Your assignment.
Would you retype exactly the lines from the one containing "fun _ req _" through the last line of the records below, and nothing else?

Data supplied.
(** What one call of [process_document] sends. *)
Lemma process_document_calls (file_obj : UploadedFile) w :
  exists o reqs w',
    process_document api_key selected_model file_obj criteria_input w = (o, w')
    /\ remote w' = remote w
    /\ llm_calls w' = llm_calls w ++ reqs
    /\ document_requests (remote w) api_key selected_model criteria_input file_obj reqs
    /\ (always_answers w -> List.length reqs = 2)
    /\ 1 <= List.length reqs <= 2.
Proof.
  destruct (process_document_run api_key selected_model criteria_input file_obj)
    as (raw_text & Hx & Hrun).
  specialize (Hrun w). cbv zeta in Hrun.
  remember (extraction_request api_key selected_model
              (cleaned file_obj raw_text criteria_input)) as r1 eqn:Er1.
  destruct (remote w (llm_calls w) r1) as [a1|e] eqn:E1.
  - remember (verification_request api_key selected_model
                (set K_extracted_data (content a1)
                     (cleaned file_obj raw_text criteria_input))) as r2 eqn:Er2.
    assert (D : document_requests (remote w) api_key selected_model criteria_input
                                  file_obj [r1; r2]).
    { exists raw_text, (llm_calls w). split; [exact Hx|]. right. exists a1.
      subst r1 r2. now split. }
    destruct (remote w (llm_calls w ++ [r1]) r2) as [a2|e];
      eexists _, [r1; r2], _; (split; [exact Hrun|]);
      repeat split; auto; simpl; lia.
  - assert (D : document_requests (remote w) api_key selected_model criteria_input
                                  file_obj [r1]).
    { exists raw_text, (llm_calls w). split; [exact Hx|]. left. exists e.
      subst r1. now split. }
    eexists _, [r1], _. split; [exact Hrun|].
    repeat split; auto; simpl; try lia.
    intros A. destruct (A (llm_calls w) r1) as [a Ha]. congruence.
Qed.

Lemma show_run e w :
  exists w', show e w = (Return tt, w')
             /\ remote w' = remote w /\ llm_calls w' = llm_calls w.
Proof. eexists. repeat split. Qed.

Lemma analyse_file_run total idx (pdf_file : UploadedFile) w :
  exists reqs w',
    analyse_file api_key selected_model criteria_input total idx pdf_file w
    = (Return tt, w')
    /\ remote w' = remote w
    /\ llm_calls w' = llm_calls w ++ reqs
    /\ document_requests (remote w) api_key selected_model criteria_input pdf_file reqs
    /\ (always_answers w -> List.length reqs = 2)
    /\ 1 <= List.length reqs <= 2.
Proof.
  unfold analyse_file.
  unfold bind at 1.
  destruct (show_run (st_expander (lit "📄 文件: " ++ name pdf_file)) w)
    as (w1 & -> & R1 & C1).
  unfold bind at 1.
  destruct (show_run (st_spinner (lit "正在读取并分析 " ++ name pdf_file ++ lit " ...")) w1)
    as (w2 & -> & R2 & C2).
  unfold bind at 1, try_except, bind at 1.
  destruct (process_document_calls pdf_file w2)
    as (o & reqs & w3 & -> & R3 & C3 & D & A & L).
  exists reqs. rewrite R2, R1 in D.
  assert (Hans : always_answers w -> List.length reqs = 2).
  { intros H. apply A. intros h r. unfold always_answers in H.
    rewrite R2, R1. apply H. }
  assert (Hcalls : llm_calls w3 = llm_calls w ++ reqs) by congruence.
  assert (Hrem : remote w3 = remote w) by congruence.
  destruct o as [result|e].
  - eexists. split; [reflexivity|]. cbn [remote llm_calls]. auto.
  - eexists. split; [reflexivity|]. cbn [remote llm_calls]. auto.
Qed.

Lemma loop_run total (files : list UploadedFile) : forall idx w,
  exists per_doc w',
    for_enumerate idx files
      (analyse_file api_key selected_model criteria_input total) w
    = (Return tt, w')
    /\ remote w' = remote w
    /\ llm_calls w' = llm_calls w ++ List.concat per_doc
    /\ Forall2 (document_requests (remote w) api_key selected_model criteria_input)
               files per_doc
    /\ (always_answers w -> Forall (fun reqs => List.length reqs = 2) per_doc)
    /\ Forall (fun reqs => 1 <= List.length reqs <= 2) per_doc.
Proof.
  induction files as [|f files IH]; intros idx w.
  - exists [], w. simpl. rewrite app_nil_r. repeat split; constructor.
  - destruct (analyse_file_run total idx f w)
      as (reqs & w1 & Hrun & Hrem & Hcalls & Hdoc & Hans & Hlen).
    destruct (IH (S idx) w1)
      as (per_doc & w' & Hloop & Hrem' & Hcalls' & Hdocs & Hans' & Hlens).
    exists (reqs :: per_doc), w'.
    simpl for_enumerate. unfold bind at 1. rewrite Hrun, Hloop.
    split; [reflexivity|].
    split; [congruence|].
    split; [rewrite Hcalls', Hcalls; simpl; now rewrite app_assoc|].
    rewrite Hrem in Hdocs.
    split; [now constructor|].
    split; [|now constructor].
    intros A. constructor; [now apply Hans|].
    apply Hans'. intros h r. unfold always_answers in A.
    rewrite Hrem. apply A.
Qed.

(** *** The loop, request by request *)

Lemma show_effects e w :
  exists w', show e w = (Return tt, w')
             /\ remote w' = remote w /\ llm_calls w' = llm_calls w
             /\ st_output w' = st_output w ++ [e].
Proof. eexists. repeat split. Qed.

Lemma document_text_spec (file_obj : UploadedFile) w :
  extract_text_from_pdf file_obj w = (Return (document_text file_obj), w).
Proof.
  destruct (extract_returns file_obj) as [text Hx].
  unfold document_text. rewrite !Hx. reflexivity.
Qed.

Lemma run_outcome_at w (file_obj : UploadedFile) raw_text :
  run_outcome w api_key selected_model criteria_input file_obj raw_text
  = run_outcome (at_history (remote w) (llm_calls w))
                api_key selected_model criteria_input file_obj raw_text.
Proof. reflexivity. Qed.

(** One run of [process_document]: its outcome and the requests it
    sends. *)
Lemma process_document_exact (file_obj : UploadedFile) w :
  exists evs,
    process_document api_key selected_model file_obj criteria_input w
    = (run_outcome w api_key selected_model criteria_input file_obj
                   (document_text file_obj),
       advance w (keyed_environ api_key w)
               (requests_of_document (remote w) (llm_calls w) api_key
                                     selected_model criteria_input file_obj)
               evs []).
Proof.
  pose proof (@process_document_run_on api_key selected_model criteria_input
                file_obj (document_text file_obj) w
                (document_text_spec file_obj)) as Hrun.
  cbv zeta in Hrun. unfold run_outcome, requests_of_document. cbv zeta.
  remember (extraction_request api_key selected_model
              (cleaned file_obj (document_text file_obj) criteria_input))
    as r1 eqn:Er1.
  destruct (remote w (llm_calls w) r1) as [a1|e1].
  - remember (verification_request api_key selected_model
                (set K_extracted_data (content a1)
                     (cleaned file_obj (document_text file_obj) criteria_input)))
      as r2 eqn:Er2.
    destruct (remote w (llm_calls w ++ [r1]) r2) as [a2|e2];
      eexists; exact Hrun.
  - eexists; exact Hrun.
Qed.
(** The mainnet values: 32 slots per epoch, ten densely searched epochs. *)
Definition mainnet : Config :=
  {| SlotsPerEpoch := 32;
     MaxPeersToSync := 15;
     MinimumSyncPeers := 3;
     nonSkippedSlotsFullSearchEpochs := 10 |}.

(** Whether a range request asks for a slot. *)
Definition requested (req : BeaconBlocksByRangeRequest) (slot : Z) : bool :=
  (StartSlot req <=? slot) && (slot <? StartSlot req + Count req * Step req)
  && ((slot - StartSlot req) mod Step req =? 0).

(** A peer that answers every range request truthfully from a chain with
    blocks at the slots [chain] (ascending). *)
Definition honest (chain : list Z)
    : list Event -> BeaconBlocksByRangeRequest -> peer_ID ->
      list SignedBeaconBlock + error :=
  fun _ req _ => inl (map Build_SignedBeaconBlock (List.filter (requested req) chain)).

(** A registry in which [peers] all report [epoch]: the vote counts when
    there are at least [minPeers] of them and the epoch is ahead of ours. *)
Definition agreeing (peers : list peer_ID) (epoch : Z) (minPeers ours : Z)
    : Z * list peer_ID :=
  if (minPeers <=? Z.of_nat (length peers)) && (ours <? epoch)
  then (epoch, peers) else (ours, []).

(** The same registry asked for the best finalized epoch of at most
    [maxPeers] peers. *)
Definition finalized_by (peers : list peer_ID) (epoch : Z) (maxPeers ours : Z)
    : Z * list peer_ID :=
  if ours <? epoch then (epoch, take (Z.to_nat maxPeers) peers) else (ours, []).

Output for this exercise.
  fun _ req _ => inl (map Build_SignedBeaconBlock (List.filter (requested req) chain)).

(** A registry in which [peers] all report [epoch]: the vote counts when
    there are at least [minPeers] of them and the epoch is ahead of ours. *)
Definition agreeing (peers : list peer_ID) (epoch : Z) (minPeers ours : Z)
    : Z * list peer_ID :=
  if (minPeers <=? Z.of_nat (length peers)) && (ours <? epoch)
  then (epoch, peers) else (ours, []).

(** The same registry asked for the best finalized epoch of at most
    [maxPeers] peers. *)
Definition finalized_by (peers : list peer_ID) (epoch : Z) (maxPeers ours : Z)
    : Z * list peer_ID :=
  if ours <? epoch then (epoch, take (Z.to_nat maxPeers) peers) else (ours, []).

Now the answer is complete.